Here was GOP fundraiser Bruce Eberle: “If you want someone to sign a fundraising letter, it would be hard to beat Sarah Palin and Herman Cain,” he said.
Here, signing autographs, was Herman Cain, the former businessman and GOP primary candidate who dropped out amid allegations of sexual harassment and now appeared to be Palin’s competition on the tea party figurehead circuit.
His former campaign manager, Mark Block, stood nearby. “Sarah who?” he joked.
Behind a spray of red and blue streamers, Leanne Livingston, 21, sat at the Tea Party Patriots booth, head in hand. She lamented the choices that her onetime heroine had made.
“With her TV show, she’s just all over the place,” Livingston said. “I feel she could have done something else other than a reality show. If you really break down who can move our party to great heights, she can’t.”
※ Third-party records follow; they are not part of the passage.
(** The tools other than [opencode_run] pass the output of the process
    through. Each line the scanner delivers that is not empty is relayed as
    one raw notification, nothing else is notified, and the text of the
    result is these lines, each followed by a newline, composed with the
    captured standard error and the exit code. When the output consists of plain
    lines, the text is the standard output itself. *)
Theorem passthrough_result req s toolName cmd :
  (sseValidate W cfg req s).2 = Some (toolName, cmd) ->
  toolName <> toolRun ->
  launches W cmd = true ->
  let p := w_exec W cmd in
  let lines := List.filter nonEmpty (scanLines (p_stdout p)) in
  let t := trace (handleToolsCallSSE W cfg req) s in
  notified t = map RawLine lines
  /\ resultFrames t
     = [ finalResponse (req_ID req)
           (composed (unlines lines) [] (stderrBuf W p) (waitExitCode p))
           (waitExitCode p) ]
  /\ forall ls,
       forallb plainLine ls = true -> forallb nonEmpty ls = true ->
       p_stdout p = unlines ls ->
       unlines lines = p_stdout p.
Proof.
  intros Hv Hname Hl p lines t.
  destruct (validated W cfg req s toolName cmd Hv) as (s1 & t1 & Hv' & Ht1).
  subst t. rewrite (handleToolsCallSSE_streams W cfg req s s1 t1 toolName cmd Hv' Hl).
  apply String.eqb_neq in Hname.
  rewrite (streamLoop_raw _ _ _ _ Hname). cbn [fst snd].
  rewrite composeResult_composed. cbn [textCollector toolOutputs newCollector].
  fold p. fold lines.
  change (EmptyString +:+ unlines lines) with (unlines lines).
  split; [| split].
  - rewrite !notified_app.
    change (Start cmd :: sseHeaders ++ ?x) with ((Start cmd :: sseHeaders) ++ x).
    rewrite !notified_app, notified_notifications.
    assert (Hpre : notified t1 = []) by (by destruct Ht1 as [-> | ->]).
    rewrite Hpre. cbn. by rewrite app_nil_r.
  - rewrite !resultFrames_app.
    change (Start cmd :: sseHeaders ++ ?x) with ((Start cmd :: sseHeaders) ++ x).
    rewrite !resultFrames_app, resultFrames_notifications,
      (resultFrames_fetchTrace cfg t1 Ht1).
    reflexivity.
  - intros ls Hplain Hne Hout. subst lines. rewrite Hout.
    rewrite scanLines_unlines by done.
    f_equal. clear Hout. induction ls as [|l ls IH]; [done |].
    simpl in Hne, Hplain |- *.
    apply andb_prop in Hne as [-> Hne]. apply andb_prop in Hplain as [_ Hplain].
    by rewrite IH.
Qed.

End PassThrough.

(** ** What the configuration does not decide *)

(** The address and the default model of the configuration play no part
    in how a request is handled: with the same target and timeout, the
    router responds in the same way whatever they are. *)
Theorem default_model_setting_unused `{GoLib} W cfg addr model r s :
  mcpHandler W (ServerConfig addr (Target cfg) (DefaultTimeout cfg) model) r s
  = mcpHandler W cfg r s.
Proof. destruct cfg. reflexivity. Qed.

Section ScannerExamples.

#[local] Existing Instance JSON.lib.

Lemma long_line_ends_stream_witness :
  scanLines (unlines ["ok"] +:+ Ex.megabyte +:+ "tail") = ["ok"].
Proof.
  apply (long_line_ends_stream ["ok"] Ex.megabyte "tail").
  - vm_compute. reflexivity.
  - vm_compute. reflexivity.
  - vm_compute. discriminate.
Defined.

Lemma passthrough_result_witness :
  notified (trace (handleToolsCallSSE (Ex.worldOf Ex.lister) Ex.cfg
                     Ex.listModels) Ex.fresh)
  = map RawLine ["modelA"; "modelB"].
Proof.
  refine (proj1 (passthrough_result (Ex.worldOf Ex.lister) Ex.cfg
                   Ex.listModels Ex.fresh toolModels Ex.listModelsCommand
                   _ _ _)).
  - vm_compute. reflexivity.
  - done.
  - vm_compute. reflexivity.
Defined.

End ScannerExamples.

(** ** Identifiers do not collide *)

(** The hexadecimal encoding loses nothing, so two sessions only share an
    identifier when the random source delivered the same 16 bytes twice:
    otherwise creating a session leaves the sessions created before in the
    registry, each under its identifier. *)
Theorem sessions_do_not_collide s entropy1 now1 entropy2 now2 :
  randRead entropy1 (repeat x00 16) <> randRead entropy2 (repeat x00 16) ->
  let s1 := (create s entropy1 now1).2 in
  let s2 := (create s1 entropy2 now2).2 in
  generateSessionID entropy1 <> generateSessionID entropy2
  /\ get s2 (generateSessionID entropy1)
     = Some (Session (generateSessionID entropy1) now1)
  /\ get s2 (generateSessionID entropy2)
     = Some (Session (generateSessionID entropy2) now2).
Proof.
  intros Hne s1 s2.
  assert (Hid : generateSessionID entropy1 <> generateSessionID entropy2).
  { unfold generateSessionID. intros Heq. apply Hne.
    apply (f_equal hexDecode) in Heq.
    rewrite !hexDecode_EncodeToString in Heq. by injection Heq. }
  split; [done |]. subst s1 s2. unfold create, get. cbn [sessions snd].
  split; [| by rewrite lookup_insert_eq].
  rewrite lookup_insert_ne by done. by rewrite lookup_insert_eq.
Qed.

Lemma sessions_do_not_collide_witness :
  generateSessionID Ex.draw1 <> generateSessionID Ex.draw2
  /\ get (create (create newSessionStore Ex.draw1 1).2 Ex.draw2 2).2
         (generateSessionID Ex.draw1)
     = Some (Session (generateSessionID Ex.draw1) 1)
  /\ get (create (create newSessionStore Ex.draw1 1).2 Ex.draw2 2).2
         (generateSessionID Ex.draw2)
     = Some (Session (generateSessionID Ex.draw2) 2).
Proof.
  apply (sessions_do_not_collide newSessionStore Ex.draw1 1 Ex.draw2 2).
  vm_compute. discriminate.
Defined.

(** ** The two handlers on a stream of text events *)

Lemma split_go_plain cur l :
  noNewline l = true ->
  Str.split_go "010" cur l = [String.rev (String.rev_app l cur)].
Proof.
  revert cur. induction l as [|c l IH]; intros cur Hl; [done |].
  simpl in Hl. apply andb_prop in Hl as [Hc Hl]. apply negb_true_iff in Hc.
  simpl. rewrite Hc. by apply IH.
Qed.

Lemma SplitLines_unlines ls :
  forallb noNewline ls = true ->
  Str.SplitLines (unlines ls) = ls ++ [EmptyString].
Proof.
  unfold Str.SplitLines. induction ls as [|l ls IH]; [done |].
  intros [Hl Hls]%andb_prop.
  rewrite unlines_cons, split_go_app, split_go_plain by done.
  fold (String.rev l). by rewrite rev_rev, IH.
Qed.

Lemma Join_nonempty texts :
  Str.Join (flat_map (fun text => if negb (text =s EmptyString) then [text]
                                  else []) texts) EmptyString
  = Str.Join texts EmptyString.
Proof.
  induction texts as [|text texts IH]; [done |].
  simpl flat_map. rewrite Join_app, Join_cons, IH.
  by destruct (String.eqb_spec text EmptyString) as [-> | Hne].
Qed.

Section TextStreams.

Context `{GoLib}.

Lemma parseEventLine_text line text :
  textOfLine line = Some text -> TrimSpace line = line ->
  parseEventLine line = if negb (text =s EmptyString) then [text] else [].
Proof.
  unfold textOfLine, parseEventLine. intros Htext ->.
  destruct (String.eqb_spec line EmptyString) as [-> | _];
    [by rewrite unmarshalMap_empty in Htext |].
  destruct (unmarshalMap line) as [[| | | | |fields]|]; try done. simpl.
  destruct (jstring (jlookup "type" fields) =s "text"); [| done].
  destruct (jlookup "part" fields) as [[| | | | |part]|]; try done.
  destruct (jlookup "text" part) as [[| | |text'| |]|]; try done.
  by injection Htext as ->.
Qed.

Lemma onLine_text id st line text :
  textOfLine line = Some text ->
  textCollector (onLine toolRun id st line).1 = textCollector st +:+ text.
Proof.
  unfold textOfLine, onLine. intros Htext.
  destruct (String.eqb_spec line EmptyString) as [-> | _];
    [by rewrite unmarshalMap_empty in Htext |].
  simpl. unfold extractEventData.
  destruct (unmarshalMap line) as [[| | | | |fields]|]; try done. simpl.
  destruct (jstring (jlookup "type" fields) =s "text"); [| done].
  destruct (jlookup "part" fields) as [[| | | | |part]|]; try done.
  destruct (jlookup "text" part) as [[| | |text'| |]|]; try done.
  by injection Htext as ->.
Qed.

Lemma streamLoop_text id st lines texts :
  map textOfLine lines = map Some texts ->
  textCollector (streamLoop toolRun id st lines).1
  = textCollector st +:+ Str.Join texts EmptyString.
Proof.
  revert st texts. induction lines as [|line lines IH]; intros st texts Hmap.
  - destruct texts; [| done]. simpl. by rewrite append_nil_r.
  - destruct texts as [|text texts]; [done |].
    injection Hmap as Hline Hmap.
    rewrite streamLoop_cons. cbn [fst].
    by rewrite (IH _ _ Hmap), (onLine_text _ _ _ _ Hline), Join_cons,
      append_assoc.
Qed.

(** On a stream of text events the two handlers collect the same text:
    when every line of the output is a plain line that decodes to a text
    event, and [strings.TrimSpace] leaves these lines and the empty string
    as they are, [parseJSONEventStream] on the output and the loop of
    [handleToolsCallSSE] on the lines of the scanner both yield the texts
    of the events, concatenated in order. *)
Theorem text_streams_agree id lines texts :
  map textOfLine lines = map Some texts ->
  map TrimSpace (EmptyString :: lines) = EmptyString :: lines ->
  forallb plainLine lines = true ->
  parseJSONEventStream (unlines lines) = Str.Join texts EmptyString
  /\ textCollector
       (streamLoop toolRun id newCollector (scanLines (unlines lines))).1
     = Str.Join texts EmptyString.
Proof.
  intros Hmap Htrim Hplain. injection Htrim as Hempty Htrim. split.
  - unfold parseJSONEventStream. rewrite SplitLines_unlines.
    2:{ clear -Hplain. induction lines as [|l ls IH]; [done |].
        simpl in Hplain |- *. apply andb_prop in Hplain as [Hl Hls].
        unfold plainLine in Hl.
        apply andb_prop in Hl as [[-> _]%andb_prop _]. by apply IH. }
    rewrite flat_map_app. simpl.
    assert (Hlast : parseEventLine EmptyString = []).
    { unfold parseEventLine. by rewrite Hempty. }
    rewrite Hlast, !app_nil_r, <- (Join_nonempty texts). f_equal.
    clear Hplain Hlast. revert texts Hmap Htrim.
    induction lines as [|line lines IH]; intros texts Hmap Htrim.
    + by destruct texts.
    + destruct texts as [|text texts]; [done |].
      injection Hmap as Hline Hmap. injection Htrim as Hl Htrim.
      simpl. by rewrite (parseEventLine_text _ _ Hline Hl), (IH _ Hmap Htrim).
  - rewrite scanLines_unlines by done. by rewrite (streamLoop_text _ _ _ _ Hmap).
Qed.
(** * How-I-AI catalog: filtering, grouping, sampling and facet derivation

    A shallow embedding of the catalog logic of the Next.js application:
    - [app/src/lib/types.ts]               (the record types),
    - [app/src/lib/data.ts]                (loading, facet value lists, the
                                            use-case list filter),
    - [app/src/components/HomeClient.tsx]  (the home-page filter, picks,
                                            category grouping, the visible
                                            window and the random draw),
    - [app/src/components/TagFilter.tsx]   (the tag selection),
    - [app/src/app/use-cases/page.tsx], [app/src/app/episodes/[id]/page.tsx]
                                           (the lists and parameters the
                                            pages derive),
    - the statistics panel [Stats].

    JavaScript strings are modelled by [string]; [toLowerCase] and [trim]
    are the ASCII restrictions of the JavaScript methods.  Arrays are
    lists.  A plain object used as a dictionary is an association list kept
    in the order in which [Object.entries] enumerates own properties, and a
    property read falls back on [Object.prototype].  A call either
    completes normally or throws.  The number drawn by [Math.random] is a
    rational; a file is given by what [JSON.parse] makes of its text. *)

From Stdlib Require Import String Ascii List Bool Arith Lia NArith ZArith.
From Stdlib Require Import QArith Qround Permutation Sorted.
Import ListNotations.

Local Close Scope Q_scope.
Local Open Scope string_scope.
Local Open Scope list_scope.

(* ================================================================== *)
(** ** The fragment of JavaScript the components rely on *)
(* ================================================================== *)

Module Js.

(** Abrupt and normal completion of a call. *)
Inductive error : Type :=
| TypeError
| SyntaxError.

Inductive completion (A : Type) : Type :=
| Normal (a : A)
| Throw (e : error).
Arguments Normal {A} a.
Arguments Throw {A} e.

Definition bind {A B : Type} (c : completion A) (k : A -> completion B)
  : completion B :=
  match c with
  | Normal a => k a
  | Throw e => Throw e
  end.

(** Truthiness of a string value: only the empty string is falsy. *)
Definition truthy (s : string) : bool :=
  match s with
  | EmptyString => false
  | String _ _ => true
  end.

(** [String.prototype.toLowerCase], on the ASCII range. *)
Definition lower_ascii (c : ascii) : ascii :=
  let n := nat_of_ascii c in
  if (65 <=? n)%nat && (n <=? 90)%nat then ascii_of_nat (n + 32) else c.

Fixpoint toLowerCase (s : string) : string :=
  match s with
  | EmptyString => EmptyString
  | String c s' => String (lower_ascii c) (toLowerCase s')
  end.

(** [s.startsWith(q)]. *)
Fixpoint startsWith (s q : string) : bool :=
  match q, s with
  | EmptyString, _ => true
  | String _ _, EmptyString => false
  | String b q', String a s' => Ascii.eqb a b && startsWith s' q'
  end.

(** [s.includes(q)]: does [q] occur in [s] at some position. *)
Fixpoint includes (s q : string) : bool :=
  if startsWith s q then true
  else match s with
       | EmptyString => false
       | String _ s' => includes s' q
       end.

(** [String.prototype.trim], on the ASCII range (TAB, LF, VT, FF, CR and
    the space are the white space and line terminator characters). *)
Definition is_space (c : ascii) : bool :=
  let n := nat_of_ascii c in
  ((9 <=? n)%nat && (n <=? 13)%nat) || (n =? 32)%nat.

Fixpoint trimStart (s : string) : string :=
  match s with
  | EmptyString => EmptyString
  | String c s' => if is_space c then trimStart s' else s
  end.

Fixpoint trimEnd (s : string) : string :=
  match s with
  | EmptyString => EmptyString
  | String c s' =>
      match trimEnd s' with
      | EmptyString => if is_space c then EmptyString
                       else String c EmptyString
      | t => String c t
      end
  end.

Definition trim (s : string) : string := trimEnd (trimStart s).

(** [arr.filter(Boolean)] on an array of [string | null] values. *)
Fixpoint filter_Boolean (l : list (option string)) : list string :=
  match l with
  | [] => []
  | Some s :: l' => if truthy s then s :: filter_Boolean l'
                    else filter_Boolean l'
  | None :: l' => filter_Boolean l'
  end.

(** [arr.join(sep)] on an array of strings. *)
Fixpoint join (sep : string) (l : list string) : string :=
  match l with
  | [] => EmptyString
  | [x] => x
  | x :: l' => x ++ sep ++ join sep l'
  end.

(** [arr.includes(x)] on an array of strings. *)
Definition arr_includes (l : list string) (x : string) : bool :=
  existsb (String.eqb x) l.

(** [arr.slice(0, stop)] for a non-negative integer [stop]. *)
Definition slice0 {A : Type} (stop : nat) (l : list A) : list A :=
  firstn (Nat.min stop (length l)) l.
‘She’s sort of cashing in’
It is difficult to truly gauge Palin’s influence. Some believe she helped swing the South Carolina primary for Gingrich while others say Gingrich did that himself. In a recent Washington Post-ABC News poll, 23 percent of registered Republicans and GOP-leaning independents nationwide said that an endorsement by Palin would make them more likely to back a particular candidate. Another 15 percent said it would make them less likely to do so.
Palin has roughly 3 million followers on Facebook. Her last Federal Election Commission filing showed SarahPAC, her fundraising arm, with a little more than $1 million in cash.
A less formal measure was the booth at CPAC where volunteers were giving away posters of Ronald Reagan and Palin.
“Did y’all want a Reagan or Palin or both?” an attendant asked a couple.
“Um, just a Reagan,” said the man.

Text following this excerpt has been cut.